Assigned task - Set down word for word the lines that begin the entries and run through the line containing "and the payload". Give nothing further.

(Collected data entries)
=-=-=-=-=

(** An envelope of a later version. *)
Lemma unknown_refused e fn b rest :
  valid_envelope e -> zlen (head_bytes e) <= 2 ^ 53 ->
  isPayloadFieldNumber fn = true -> fn <> LEGACY_JSON_PAYLOAD_FIELD ->
  fn ∉ TYPED_PAYLOAD_FIELD_BY_FRAME_TYPE.*2 ->
  let bs := head_bytes e ++ writeBytes fn b ++ rest in
  decodeBudEnvelope bs = UnsupportedBudEnvelopePayloadError fn
  /\ decodeBudEnvelopePayloadCase bs = UnsupportedBudEnvelopePayloadError fn
  /\ decodeBudEnvelopePayloadEncoding bs = UnsupportedBudEnvelopePayloadError fn.
Proof.
  intros Hv Hl Hpf Hne Hnot bs. subst bs.
  assert (Hnone : JsMap.get fn FRAME_TYPE_BY_TYPED_PAYLOAD_FIELD = None).
  { apply JsMap.get_None_keys. unfold JsMap.keys, FRAME_TYPE_BY_TYPED_PAYLOAD_FIELD.
    by rewrite <- list_fmap_compose. }
  assert (Hr : 100 <= fn <= 199).
  { unfold isPayloadFieldNumber, PAYLOAD_FIELD_MIN, PAYLOAD_FIELD_MAX in Hpf. zbool. lia. }
  assert (Hfn : field_number fn) by (split; lia). apply Z.eqb_neq in Hne.
  unfold decodeBudEnvelope, decodeBudEnvelopePayloadCase, decodeBudEnvelopePayloadEncoding.
  fold empty_decoded case_scan encoding_scan. rewrite decode_head by done.
  destruct (scans_head e (writeBytes fn b ++ rest) Hl) as [-> ->].
  unfold UnsupportedBudEnvelopePayloadError.
  erewrite (decode_refused read_envelope_field), (scan_refused case_scan), (scan_refused encoding_scan);
    [done | done | | done | | apply envelope_consuming | done |].
  - unfold encoding_scan. by rewrite Hne, Hnone, Hpf.
  - unfold case_scan. by rewrite Hne, Hnone, Hpf.
  - unfold read_envelope_field. rewrite (proj2 (Z.eqb_neq fn 1)), (proj2 (Z.leb_gt fn 10)),
      (proj2 (Z.eqb_neq fn 11)), (proj2 (Z.eqb_neq fn 12)), andb_false_r, Hne, Hnone, Hpf by lia. done.
Qed.

(** C21: a valid envelope that is encoded decodes to itself, with empty optional strings dropped
    and the payload as the receiver is to see it, in each of the three payload encodings, and the
    two functions that look at the payload of the bytes name its case and its encoding; except that
    all three find no payload when the frame type is a name that every object inherits and the
    legacy form is not forced; and an
    envelope whose payload is in a field of the payload range that this version does not know is
    refused with an error that names the field, by the decoder and by both functions that look at
    the payload, whatever follows. *)
Theorem envelope_roundtrip e :
  valid_envelope e ->
  (forall force bs, encodeBudEnvelope e force = Ok bs -> zlen bs <= 2 ^ 53 ->
     if negb force && bool_decide ((lp_frame_type (be_legacy_json e) ?? "") ∈ OBJECT_PROTOTYPE_KEYS)
     then decodeBudEnvelope bs = Err "protobuf envelope missing payload"
       /\ decodeBudEnvelopePayloadCase bs = Err "protobuf envelope missing payload"
       /\ decodeBudEnvelopePayloadEncoding bs = Err "protobuf envelope missing payload"
     else decodeBudEnvelope bs = Ok (received_envelope force e)
       /\ decodeBudEnvelopePayloadCase bs = Ok (typed_payload force e ?? "legacy_json")
       /\ decodeBudEnvelopePayloadEncoding bs = Ok (payload_encoding force e))
  /\ (forall fn b rest, zlen (head_bytes e) <= 2 ^ 53 ->
        isPayloadFieldNumber fn = true -> fn <> LEGACY_JSON_PAYLOAD_FIELD ->
        fn ∉ TYPED_PAYLOAD_FIELD_BY_FRAME_TYPE.*2 ->
        let bs := head_bytes e ++ writeBytes fn b ++ rest in
        decodeBudEnvelope bs = UnsupportedBudEnvelopePayloadError fn
        /\ decodeBudEnvelopePayloadCase bs = UnsupportedBudEnvelopePayloadError fn
        /\ decodeBudEnvelopePayloadEncoding bs = UnsupportedBudEnvelopePayloadError fn).
Proof.
  intros Hv. split; [intros force bs E Hl; by apply envelope_reads_back|].
  intros fn b rest H1 H2 H3 H4. by apply unknown_refused.
Qed.
End Claims.

Lemma varint_loop_length fuel next : (length (varint_loop fuel next) <= S fuel)%nat.
Proof.
  revert next. induction fuel as [|fuel IH]; intros next; cbn [varint_loop]; destruct (_ =? 0);
    cbn [length]; try lia. specialize (IH (Z.shiftr next 7)). lia.
Qed.

Lemma read_varint_bounds shift result bs v rest :
  0 <= shift <= 63 -> (exists n, shift = 7 * n) -> 0 <= result < 2 ^ shift ->
  read_varint_loop shift result bs = Ok (v, rest) ->
  0 <= v < 2 ^ 70
  /\ exists used, bs = used ++ rest /\ 1 <= zlen used /\ shift + 7 * zlen used <= 70.
Proof.
  revert shift result. induction bs as [|b bs IH]; intros shift result Hs [n Hn] Hr; cbn [read_varint_loop];
    [done|]. rewrite land_127.
  pose proof (Z.mod_pos_bound (Z_of_byte b) 128 ltac:(lia)) as Hb. rewrite lor_shift by lia.
  set (x := Z_of_byte b mod 128) in *. clearbody x.
  assert (Hp : 2 ^ (shift + 7) = 2 ^ shift * 128) by (rewrite Z.pow_add_r by lia; done).
  assert (Hnew : 0 <= result + x * 2 ^ shift < 2 ^ (shift + 7))
    by (rewrite Hp; clear -Hr Hb; generalize dependent (2 ^ shift); nia).
  assert (Hle : 2 ^ (shift + 7) <= 2 ^ 70) by (apply Z.pow_le_mono_r; lia).
  destruct (_ =? 0).
  - intros [= <- ->]. split; [lia|]. exists [b]. rewrite zlen_cons, zlen_nil. split; [done | lia].
  - destruct (Z.ltb_spec 63 (shift + 7)); [done|]. intros E.
    apply IH in E as (Hv & used & -> & H1 & H2); [|lia|exists (n + 1); lia|done].
    split; [done|]. exists (b :: used). rewrite zlen_cons. split; [done | lia].
Qed.

(** C23: a varint is one to ten bytes, reads back modulo 2^64 and the reader stops right after it;
    and whatever bytes it is given, what the reader returns is below 2^70, from at most ten of them. *)
Theorem varint_codec z rest bs :
  readVarint (encodeVarint z ++ rest) = Ok (z mod 2 ^ 64, rest)
  /\ (1 <= length (encodeVarint z) <= 10)%nat
  /\ match readVarint bs with
     | Ok (v, rest) =>
         0 <= v < 2 ^ 70 /\ exists used, bs = used ++ rest /\ (1 <= length used <= 10)%nat
     | Err _ => True
     end.
Proof.
  split_and!; [apply readVarint_encode | | |].
  - pose proof (encodeVarint_nonnil z []) as Hne. rewrite app_nil_r in Hne.
    destruct (encodeVarint z); [done | cbn; lia].
  - apply varint_loop_length.
  - destruct (readVarint bs) as [[v r]|] eqn:E; [|done].
    destruct (read_varint_bounds 0 0 bs v r) as (Hv & used & -> & Hu);
      [lia | by exists 0 | lia | exact E |].
    split; [lia|]. exists used. split; [done|]. unfold zlen in Hu. lia.
Qed.

(** ** Witnesses *)

Module WireExample.

(** Texts of small integers only, and one date. *)
Definition integers : NumberText := {| frac_text := fun _ => "0"; frac_value := fun _ => None |}.
Definition one_date : DateParse :=
  fun s => if bool_decide (s = "2026-01-02T03:04:05.678Z") then Some (inject_Z 1767323045678) else None.

Definition frame : fields :=
  [("proto", JStr "0.1"); ("type", JStr "stream_reset"); ("id", JStr "msg_1");
   ("ts", num 1767323045678); ("ext", JObj []); ("stream_id", JStr "st_1");
   ("reason", JStr "timeout");
   ("error", JObj [("code", JStr "E"); ("retryable", JBool false); ("details", JObj [("n", num 3)])]);
   ("unknown", num 1)].

Definition options : LegacyJsonEnvelopeOptions :=
  mkOptions None (Some "2026-01-02T03:04:05.678Z") None None.

Definition encoded : bytes :=
  Eval vm_compute in match @encodeBudFrame integers "u" 0 frame options with Ok b => b | Err _ => [] end.

Definition envelope : BudEnvelope :=
  Eval vm_compute in match @makeLegacyJsonEnvelope integers "u" 0 frame options with
    | Ok e => e | Err _ => mkEnvelope 0 "" None None None None None None None "" Control None (mkPayload "" None None) end.
End WireExample.

Lemma frame_roundtrip_witness :
  @decodeBudFrame WireExample.integers WireExample.one_date WireExample.encoded
  = Ok [("proto", JStr "0.1"); ("type", JStr "stream_reset"); ("id", JStr "msg_1");
        ("ts", num 1767323045678); ("ext", JObj []); ("stream_id", JStr "st_1");
        ("reason", JStr "timeout");
        ("error", JObj [("code", JStr "E"); ("retryable", JBool false);
                        ("details", JObj [("n", JStr "3")])])].
Proof.
  refine (@frame_roundtrip WireExample.integers WireExample.one_date "u" 0 WireExample.frame
    WireExample.options WireExample.envelope WireExample.encoded _ _ _ _ _ _ _ _ _); by vm_compute.
Defined.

=-=-=-=-=

Output -
(** An envelope of a later version. *)
Lemma unknown_refused e fn b rest :
  valid_envelope e -> zlen (head_bytes e) <= 2 ^ 53 ->
  isPayloadFieldNumber fn = true -> fn <> LEGACY_JSON_PAYLOAD_FIELD ->
  fn ∉ TYPED_PAYLOAD_FIELD_BY_FRAME_TYPE.*2 ->
  let bs := head_bytes e ++ writeBytes fn b ++ rest in
  decodeBudEnvelope bs = UnsupportedBudEnvelopePayloadError fn
  /\ decodeBudEnvelopePayloadCase bs = UnsupportedBudEnvelopePayloadError fn
  /\ decodeBudEnvelopePayloadEncoding bs = UnsupportedBudEnvelopePayloadError fn.
Proof.
  intros Hv Hl Hpf Hne Hnot bs. subst bs.
  assert (Hnone : JsMap.get fn FRAME_TYPE_BY_TYPED_PAYLOAD_FIELD = None).
  { apply JsMap.get_None_keys. unfold JsMap.keys, FRAME_TYPE_BY_TYPED_PAYLOAD_FIELD.
    by rewrite <- list_fmap_compose. }
  assert (Hr : 100 <= fn <= 199).
  { unfold isPayloadFieldNumber, PAYLOAD_FIELD_MIN, PAYLOAD_FIELD_MAX in Hpf. zbool. lia. }
  assert (Hfn : field_number fn) by (split; lia). apply Z.eqb_neq in Hne.
  unfold decodeBudEnvelope, decodeBudEnvelopePayloadCase, decodeBudEnvelopePayloadEncoding.
  fold empty_decoded case_scan encoding_scan. rewrite decode_head by done.
  destruct (scans_head e (writeBytes fn b ++ rest) Hl) as [-> ->].
  unfold UnsupportedBudEnvelopePayloadError.
  erewrite (decode_refused read_envelope_field), (scan_refused case_scan), (scan_refused encoding_scan);
    [done | done | | done | | apply envelope_consuming | done |].
  - unfold encoding_scan. by rewrite Hne, Hnone, Hpf.
  - unfold case_scan. by rewrite Hne, Hnone, Hpf.
  - unfold read_envelope_field. rewrite (proj2 (Z.eqb_neq fn 1)), (proj2 (Z.leb_gt fn 10)),
      (proj2 (Z.eqb_neq fn 11)), (proj2 (Z.eqb_neq fn 12)), andb_false_r, Hne, Hnone, Hpf by lia. done.
Qed.

(** C21: a valid envelope that is encoded decodes to itself, with empty optional strings dropped
    and the payload as the receiver is to see it, in each of the three payload encodings, and the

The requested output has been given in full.